__Requirement__
Each line below from the one containing "create_flight guilds r" through the one containing "(forall g code" is to be given again exactly, and no line outside that span.

__Records for the exercise__
Lemma readsOnly_opsSince t t' :
  readsOnly t t' ->
  exists ops, Forall (fun op => isWrite op = false) ops /\ opsSince t t' ops.
Proof.
  intros (ops & Hall & ->). exists ops. split; [exact Hall|]. reflexivity.
Qed.

Lemma opsSince_unique t t' ops1 ops2 :
  opsSince t t' ops1 -> opsSince t t' ops2 -> ops1 = ops2.
Proof.
  unfold opsSince. intros H1 H2. rewrite H1 in H2. apply app_inv_tail in H2. exact H2.
Qed.

Lemma readsOnly_nodes t t' : readsOnly t t' -> nodes (storage t') = nodes (storage t).
Proof. intros (o & _ & ->). reflexivity. Qed.

Lemma readsOnly_fields t t' :
  readsOnly t t' ->
  height t' = height t /\ rootKey t' = rootKey t /\ maxKey t' = maxKey t /\
  dirtyNodes t' = dirtyNodes t /\ rootKeyIsDirty t' = rootKeyIsDirty t /\
  nodes (storage t') = nodes (storage t) /\ rootSlot (storage t') = rootSlot (storage t) /\
  faults (storage t') = faults (storage t).
Proof. intros (o & _ & ->). repeat split. Qed.

(** ** The read path *)

(** C7: [Get] performs exactly one storage operation, a read of the
    full-depth storage key, and changes nothing else.  A node found there
    gives its value, a key that is not found gives zero without an error,
    and a failing storage gives its error as it is. *)
Theorem Get_reads_leaf_only (t : Trie) (key : Felt) :
  Get key t =
  Some (match Storage_fault (storage t), nodes (storage t) !! FeltToKey (height t) key with
        | Some msg, _ => Err (ErrStorage msg)
        | None, Some n => Ok (Value n)
        | None, None => Ok felt_Zero
        end,
        Trie_withStorage t (Storage_log (OpGet (FeltToKey (height t) key)) (storage t))).
Proof.
  unfold Get, try. rewrite storageGet_eq.
  destruct (Storage_fault (storage t)); [reflexivity|].
  destruct (nodes (storage t) !! FeltToKey (height t) key); reflexivity.
Qed.

(** ** The commitment of an empty trie *)

Section EmptyRoot.
Variable hash : Felt -> Felt -> Felt.
Variable hashPath : Felt -> Key -> Felt.
Variable schedule : Key -> bool.

Lemma Root_no_rootKey (fuel : nat) (t : Trie) :
  rootKey t = None ->
  Root hash hashPath schedule fuel t =
  if rootKeyIsDirty t then
    match Storage_fault (storage t) with
    | Some msg =>
        Some (Err (ErrStorage msg),
              Trie_withStorage t (Storage_log OpDeleteRootKey (storage t)))
    | None =>
        Some (Ok felt_Zero,
              mkTrie (height t) None (maxKey t)
                (mkStorage (nodes (storage t)) None
                   (OpDeleteRootKey :: oplog (storage t)) (faults (storage t)))
                (dirtyNodes t) false)
    end
  else Some (Ok felt_Zero, t).
Proof.
  intros Hr. unfold Root, bind at 1.
  destruct (rootKeyIsDirty t) eqn:Hd.
  - rewrite Hr. unfold bind, storageDeleteRootKey, liftStorage, Storage_DeleteRootKey.
    destruct (Storage_fault (storage t)); simpl; [reflexivity|].
    rewrite Hr. reflexivity.
  - unfold ret. rewrite Hr. reflexivity.
Qed.
Lemma flat_map_with_TLDs_nil (labels : list string) :
  flat_map (Registry.with_TLDs []) labels = [].
Proof.
  induction labels as [| l labels IH]; cbn; [reflexivity |].
  now rewrite with_TLDs_nil, IH.
Qed.

Lemma pushed_no_TLDs (random : nat -> Q) (p : Registry.preferences)
    (cleaned : list string) :
  Registry.pushed random p [] cleaned = [].
Proof.
  unfold Registry.pushed. cbn [List.concat].
  assert (Hfold : forall l acc,
            fst (fold_left (Registry.pair_options random p [] cleaned) l acc)
            = fst acc).
  { induction l as [| ij l IH]; intros acc; cbn [fold_left]; [reflexivity |].
    rewrite IH. unfold Registry.pair_options.
    destruct (nth_error cleaned (fst ij)); [| reflexivity].
    destruct (nth_error cleaned (snd ij)); [| reflexivity].
    destruct (String.eqb s s0); [reflexivity |].
    unfold Registry.combinations. cbn [fst].
    rewrite flat_map_with_TLDs_nil. apply app_nil_r. }
  rewrite Hfold, with_TLDs_nil. cbn [fst app].
  assert (Hmap : forall (f : string -> string) (l : list string),
            flat_map (fun x => Registry.with_TLDs [] (f x)) l = []).
  { intros f l. induction l as [| x l IH]; cbn; [reflexivity |].
    now rewrite with_TLDs_nil, IH. }
  now rewrite !Hmap.
Qed.

Lemma nil_or_not {A} (l : list A) : l = [] \/ l <> [].
Proof.
  destruct l; [now left | right; discriminate].
Qed.

(** Every string [generateDomainOptions] pushes is [label ++ tld] for a
    label built from cleaned keywords, connectors, prefixes, suffixes and
    digits. *)
Section Pushed.

Variable random : nat -> Q.
Variable p : Registry.preferences.
Variable tlds : list string.
Variable cleaned : list string.
Lemma update_session_wf (uid : Z) (fields : dict) (user_data user_data' : store)
  (reply : form_reply) :
  forallb (fun kv => negb (key_eqb "gate" (fst kv))
                     && negb (key_eqb "server" (fst kv))
                     && negb (key_eqb "event" (fst kv))) fields = true ->
  well_formed user_data = true ->
  update_session uid fields user_data = Ok (user_data', reply) ->
  well_formed user_data' = true.
Proof.
  intros Hf Hwf. unfold update_session.
  destruct (store_get (str_of_int uid) user_data) as [[| | | | |d]|] eqn:Hget;
    try discriminate.
  - intros [= <- _]. apply wf_set; [exact Hwf|]. intros Hk.
    pose proof (wf_get _ _ _ Hwf Hget Hk) as Hd. cbn [shaped] in *.
    apply dict_update_shaped; assumption.
  - intros [= <- _]. exact Hwf.
Qed.

(** X26.  Every function that writes to the store keeps it well formed
    (each value, the day-message ids apart, a dict whose [gate],
    [server] and [event] are dicts where present): PATCH, POST, DELETE,
    refresh, start and close of the API, whatever they answer, the
    three forms and the Yes button of the wizard, and the gates form of
    the admin panel. *)
Theorem store_stays_well_formed (user_data : store) :
  well_formed user_data = true ->
  (forall guilds session code body,
      well_formed (fst (update_flight guilds session user_data code body))
      = true)
  /\ (forall guilds r pos fuel now_iso session body user_data' answer,
        create_flight guilds r pos fuel now_iso session user_data body
        = Some (user_data', answer) ->
        well_formed user_data' = true)
  /\ (forall session code,
        well_formed (fst (delete_flight session user_data code)) = true)
  /\ (forall guilds session code,
        well_formed (fst (refresh_embed guilds session user_data code)) = true)
  /\ (forall guilds session code body,
        well_formed
          (fst (fst (start_flight_api guilds session user_data code body)))
        = true)
  /\ (forall guilds session code,
        well_formed (fst (close_flight_api guilds session user_data code))
        = true)
  /\ (forall r pos fuel now_iso user_id last presser user_data' outcome,
        yes_button r pos fuel now_iso user_id last presser user_data
        = Some (user_data', outcome) ->
        well_formed user_data' = true)
  /\ (forall uid a b c d e,
        well_formed (modal1_on_submit uid a b c d e user_data) = true)
  /\ (forall uid a b c d user_data' reply,
        modal2_on_submit uid a b c d user_data = Ok (user_data', reply) ->
        well_formed user_data' = true)
  /\ (forall uid a b c d user_data' reply,
        modal3_on_submit uid a b c d user_data = Ok (user_data', reply) ->
        well_formed user_data' = true)
  /\ (forall g code dep_gate arr_gate user_data',
        set_gates_on_submit g code dep_gate arr_gate user_data
        = Ok (Some user_data') ->
        well_formed user_data' = true).
Proof.
  intros Hwf.
  assert (Hentry : forall code entry,
             lookup_flight user_data (upper code) = Ok entry ->
             shaped entry = true).
  { intros code entry H. apply lookup_flight_get in H.
    exact (wf_get _ _ _ Hwf H (upper_not_day_msgs code)). }
  repeat match goal with |- _ /\ _ => split end.
  - intros guilds session code body. unfold update_flight.
    destruct (require_auth session); [|exact Hwf].
    destruct (lookup_flight user_data (upper code)) as [entry|] eqn:Hl;
      [|exact Hwf].
    destruct (check_status body); [|exact Hwf].
    pose proof (apply_fields_shaped field_map body entry [] field_map_shaped
                  (Hentry code entry Hl)) as Hs.
    destruct (apply_fields field_map body entry []) as [entry' [updated|e]];
      cbn [fst] in *.
    + destruct updated as [|u updated].
      * apply wf_set; auto.
      * apply wf_refresh_after_update, wf_set; auto.
    + apply wf_set; auto.
  - intros guilds r pos fuel now_iso session body user_data' answer.
    unfold create_flight.
    destruct (require_auth session); [|intros [= <- _]; exact Hwf].
    destruct (missing_fields body required) as [[|f l]|];
      try (intros [= <- _]; exact Hwf).
    destruct (fresh_code fuel user_data r pos) as [[code pos']|];
      [|discriminate].
    destruct (py_index body "dep_date") as [raw|];
      [|intros [= <- _]; exact Hwf].
    cbv zeta.
    destruct (new_entry body code (dep_date_stored raw) now_iso)
      as [entry|] eqn:Hnew; [|intros [= <- _]; exact Hwf].
    destruct (new_entry_dict _ _ _ _ _ Hnew) as [d ->].
    pose proof (new_entry_subdicts _ _ _ _ _ Hnew) as Hd.
    destruct (wf_announce_created guilds code (VDict d) (dep_date_stored raw)
                (store_set code (VDict d) user_data)
                (wf_set user_data code (VDict d) Hwf (fun _ => Hd)) Hd)
      as [Hw _].
    destruct (announce_created guilds code (VDict d) (dep_date_stored raw)
                (store_set code (VDict d) user_data)) as [ud2 entry'].
    intros [= <- _]. exact Hw.
  - intros session code. unfold delete_flight.
    destruct (require_auth session); [|exact Hwf].
    destruct (store_get (upper code) user_data) as [entry|]; [|exact Hwf].
    destruct (py_in "flight_number" entry) as [[|]|]; try exact Hwf.
    destruct (py_get entry "flight_number" _); [|exact Hwf].
    apply wf_del, Hwf.
  - intros guilds session code. unfold refresh_embed.
    destruct (require_auth session); [|exact Hwf].
    destruct (lookup_flight user_data (upper code)); [|exact Hwf].
    apply wf_refresh_after_update, Hwf.
  - intros guilds session code body. unfold start_flight_api.
    destruct (require_auth session); [|exact Hwf].
    destruct (lookup_flight user_data (upper code)) as [entry|] eqn:Hl;
      [|exact Hwf].
    destruct (text_field body "server_link") as [link|]; [|exact Hwf].
    destruct (text_field body "spawn_location") as [spawn|]; [|exact Hwf].
    destruct (String.eqb link ""); [exact Hwf|].
    destruct (set_server_link entry link) as [e1|] eqn:Hset; [|exact Hwf].
    pose proof (set_server_link_shaped _ _ _ (Hentry code entry Hl) Hset)
      as He1.
    assert (Hw2 : well_formed
                    (refresh_all guilds (get_default "dep_date" (VStr "") e1)
                       (store_set (upper code) (VDict e1) user_data)) = true).
    { apply wf_refresh_all, wf_set; auto. }
    unfold announce_start.
    destruct guilds as [|g rest]; [exact Hw2|].
    destruct (announce_channel g); [|exact Hw2].
    destruct (announce_send g) as [msg_id|]; [|exact Hw2].
    cbn [fst]. apply wf_set; [exact Hw2|]. intros _. cbn [shaped].
    apply subdicts_ok_set_announce. exact He1.
  - intros guilds session code. unfold close_flight_api.
    destruct (require_auth session); [|exact Hwf].
    destruct (lookup_flight user_data (upper code)) as [entry|] eqn:Hl;
      [|exact Hwf].
    destruct (set_server_link entry GATE_CLOSED) as [e1|] eqn:Hset;
      [|exact Hwf].
    pose proof (set_server_link_shaped _ _ _ (Hentry code entry Hl) Hset)
      as He1.
    cbn [fst]. apply wf_refresh_until_ok, wf_set; auto.
  - intros r pos fuel now_iso user_id last presser user_data' outcome.
    unfold yes_button.
    destruct (negb (presser =? user_id)%Z); [intros [= <- _]; exact Hwf|].
    destruct last; [|intros [= <- _]; exact Hwf].
    destruct (store_get (str_of_int user_id) user_data) as [entry|] eqn:Hget;
      [|intros [= <- _]; exact Hwf].
    pose proof (wf_get _ _ _ Hwf Hget (str_of_int_not_day_msgs user_id))
      as He.
    destruct entry as [| | | | |d]; try discriminate.
    destruct (fresh_code fuel user_data r pos) as [[code pos']|];
      [|discriminate].
    intros [= <- _]. apply wf_set; [apply wf_set; [exact Hwf|]|].
    + intros _. apply flight_entry_shaped.
    + intros _. exact He.
  - intros uid a b c d e. unfold modal1_on_submit.
    apply wf_set; [exact Hwf|]. intros _. reflexivity.
  - intros uid a b c d user_data' reply. unfold modal2_on_submit.
    apply update_session_wf; [reflexivity|exact Hwf].
  - intros uid a b c d user_data' reply. unfold modal3_on_submit.
    apply update_session_wf; [reflexivity|exact Hwf].
  - intros g code dep_gate arr_gate user_data'. unfold set_gates_on_submit.
    destruct (store_get code user_data) as [entry|] eqn:Hget; [|discriminate].
    destruct (negb (truthy entry)); [discriminate|].
    unfold set_gate_fields.
    destruct (py_index entry "gate") as [gate|]; cbn [bind]; [|discriminate].
    destruct entry as [| | | | |d]; try discriminate.
    destruct gate as [| | | | |sub]; try discriminate.
    cbn [bind]. intros [= <-].
    assert (Hw1 : well_formed
              (store_set code
                 (VDict (dict_set "gate"
                    (VDict (dict_set "arr" (VStr (or_na arr_gate))
                              (dict_set "dep" (VStr (or_na dep_gate)) sub)))
                    d)) user_data) = true).
    { apply wf_set; [exact Hwf|]. intros Hk.
      pose proof (wf_get _ _ _ Hwf Hget Hk) as Hd. cbn [shaped] in *.
      unfold subdicts_ok in *. rewrite !subdict_ok_dict_set.
      cbn [key_eqb String.eqb Ascii.eqb Bool.eqb].
      rewrite !andb_true_iff in *. tauto. }
    unfold refresh_board. destruct g as [g|]; [|exact Hw1].
    destruct (truthy _); [|exact Hw1]. apply wf_board, Hw1.
Qed.
Lemma iteration_raise_inv (obss0 : Tensor R) (w w1 : World R E G) (e : exn) :
  iteration envs_api draw obss0 w = (Raise e, w1) ->
  w1 = w /\ forward obss0 (actor0 w) = (Raise e, actor0 w).
Proof.
  unfold iteration, bind, on_actor, ret, sample, envs_step. intros Hi.
  destruct (forward obss0 (actor0 w)) as [[o|e'] m'] eqn:Ef.
  - cbn [actor0 envs generator] in Hi.
    destruct (draws _ (logits_actions0 o) (generator w)) as [b0 g0].
    cbn [actor0 envs generator] in Hi.
    destruct (draws _ (logits_actions1 o) g0) as [b1 g1].
    cbn [actor0 envs generator] in Hi.
    destruct (env_step envs_api (envs w) (zip_with (@app nat) b0 b1)).
    discriminate.
  - destruct (forward_raise_inv _ _ _ _ Ef) as [-> _].
    inversion Hi; subst. destruct w. split; reflexivity.
Qed.

Lemma iteration_weights (n : nat) (obss0 : Tensor R) (w w1 : World R E G)
    (out : ActorCriticOutput R) (a0 a1 : matrix nat) (st : StepResult R) :
  iteration envs_api draw obss0 w = (Ok (out, a0, a1, st), w1) ->
  present n (actor0 w) ->
  weights (actor0 w1) = weights (actor0 w).
Proof.
  unfold iteration, bind, on_actor, ret, sample, envs_step. intros Hi Hp.
  destruct (forward obss0 (actor0 w)) as [[o|e'] m'] eqn:Ef; [|discriminate].
  destruct (forward_inv _ _ n _ _ Ef Hp) as [_ [_ [_ [_ [_ [_ Hw]]]]]].
  cbn [actor0 envs generator] in Hi.
  destruct (draws _ (logits_actions0 o) (generator w)) as [b0 g0].
  cbn [actor0 envs generator] in Hi.
  destruct (draws _ (logits_actions1 o) g0) as [b1 g1].
  cbn [actor0 envs generator] in Hi.
  destruct (env_step envs_api (envs w) (zip_with (@app nat) b0 b1)).
  inversion Hi; subst. exact Hw.
Qed.

(** What the loop keeps, however it ends. *)
Lemma rollout_loop_state (n steps : nat) :
  forall (obss0 : Tensor R) (r : Records R) (w w' : World R E G)
         (res : result (Records R)),
  rollout_loop envs_api draw steps obss0 r w = (res, w') ->
  present n (actor0 w) ->
  present n (actor0 w') /\ weights (actor0 w') = weights (actor0 w) /\
  res <> Raise AttributeError.
Proof.
  induction steps as [|k IH]; intros obss0 r w w' res Hloop Hp.
  - cbn in Hloop. inversion Hloop; subst.
    split; [exact Hp|]. split; [reflexivity|discriminate].
  - rewrite rollout_loop_S in Hloop.
    destruct (iteration envs_api draw obss0 w) as [[[[[out a0] a1] st]|e] w1] eqn:Ei.
    + destruct (iteration_inv _ _ _ _ n _ _ _ _ _ _ _ Ei Hp)
        as [_ [_ [_ [_ [_ [_ [_ [_ Hp1]]]]]]]].
      pose proof (iteration_weights n _ _ _ _ _ _ _ Ei Hp) as Hw1.
      cbv zeta in Hloop.
      destruct (existsb (fun d => d) (dones st)).
      * destruct (forallb (fun d => d) (dones st)); inversion Hloop; subst;
          (split; [exact Hp1|]); (split; [exact Hw1|discriminate]).
      * destruct (IH _ _ _ _ _ Hloop Hp1) as [Hp' [Hw' Hne]].
        split; [exact Hp'|]. split; [congruence|exact Hne].
    + destruct (iteration_raise_inv _ _ _ _ Ei) as [-> Hf].
      inversion Hloop; subst.
      split; [exact Hp|]. split; [reflexivity|].
      destruct (forward_raise_inv _ _ _ _ Hf) as [_ Hne].
      intros Heq. inversion Heq; subst. apply Hne; [|reflexivity].
      now exists n.
Qed.
(** Modelled from the spec: [Account.create] of [service.models], the
    insert; persistence assigns the next id of the sequence. *)
Definition create `{Serializer} (self : t) : View t :=
  persistence CallCreate
    (λ s, ({| id := Some (next_id s); fields := fields self |},
           {| rows := <[next_id s := fields self]> (rows s);
              next_id := next_id s + 1 |})).

(** Modelled from the spec: [Account.update] of [service.models]; the
    record with the account's id takes the account's fields. *)
Definition update `{Serializer} (self : t) : View () :=
  persistence (CallUpdate (id self))
    (λ s, ((),
           match id self with
           | Some i => {| rows := alter (λ _, fields self) i (rows s);
                          next_id := next_id s |}
           | None => s
           end)).

(** Modelled from the spec: [Account.delete] of [service.models]; the
    record with the account's id is removed. *)
Definition delete `{Serializer} (self : t) : View () :=
  persistence (CallDelete (id self))
    (λ s, ((),
           match id self with
           | Some i => {| rows := base.delete i (rows s); next_id := next_id s |}
           | None => s
           end)).

End Account.

(** ** Flask helpers used by the handlers *)

(** [request.headers.get("Content-Type")] *)
Definition request_headers_get_content_type `{Serializer} : View (option string) :=
  req ← ask; mret (content_type_header req).

(** [request.get_json()]: a body that is missing or does not parse is a
    400 BadRequest. *)
Definition request_get_json `{Serializer} : View Json :=
  req ← ask;
  match json_body req with
  | Some data => mret data
  | None => abort status.HTTP_400_BAD_REQUEST "Failed to decode JSON object"
  end.

(** The rule of the [get_account] endpoint, [/accounts/<int:account_id>]. *)
Definition get_account_path (account_id : Z) : string :=
  "/accounts/" +:+ pretty account_id.

(** [url_for("get_account", account_id=..., _external=True)] *)
Definition url_for_get_account `{Serializer} (account_id : option Z) : View string :=
  req ← ask;
  match account_id with
  | Some i => mret (external_base req +:+ get_account_path i)
  | None => raise BuildError
  end.

Definition jsonify `{Serializer} (j : Json) : Body := JsonBody j.
Definition jsonify_list `{Serializer} (js : list Json) : Body := JsonList js.

Definition make_response `{Serializer} (b : Body) (code : Z)
    (hs : list (string * string)) : Response :=
  {| body := b; status_code := code; headers := hs |}.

__Problem solution__
        create_flight guilds r pos fuel now_iso session user_data body
        = Some (user_data', answer) ->
        well_formed user_data' = true)
  /\ (forall session code,
        well_formed (fst (delete_flight session user_data code)) = true)
  /\ (forall guilds session code,
        well_formed (fst (refresh_embed guilds session user_data code)) = true)
  /\ (forall guilds session code body,
        well_formed
          (fst (fst (start_flight_api guilds session user_data code body)))
        = true)
  /\ (forall guilds session code,
        well_formed (fst (close_flight_api guilds session user_data code))
        = true)
  /\ (forall r pos fuel now_iso user_id last presser user_data' outcome,
        yes_button r pos fuel now_iso user_id last presser user_data
        = Some (user_data', outcome) ->
        well_formed user_data' = true)
  /\ (forall uid a b c d e,
        well_formed (modal1_on_submit uid a b c d e user_data) = true)
  /\ (forall uid a b c d user_data' reply,
        modal2_on_submit uid a b c d user_data = Ok (user_data', reply) ->
        well_formed user_data' = true)
  /\ (forall uid a b c d user_data' reply,
        modal3_on_submit uid a b c d user_data = Ok (user_data', reply) ->
        well_formed user_data' = true)
  /\ (forall g code dep_gate arr_gate user_data',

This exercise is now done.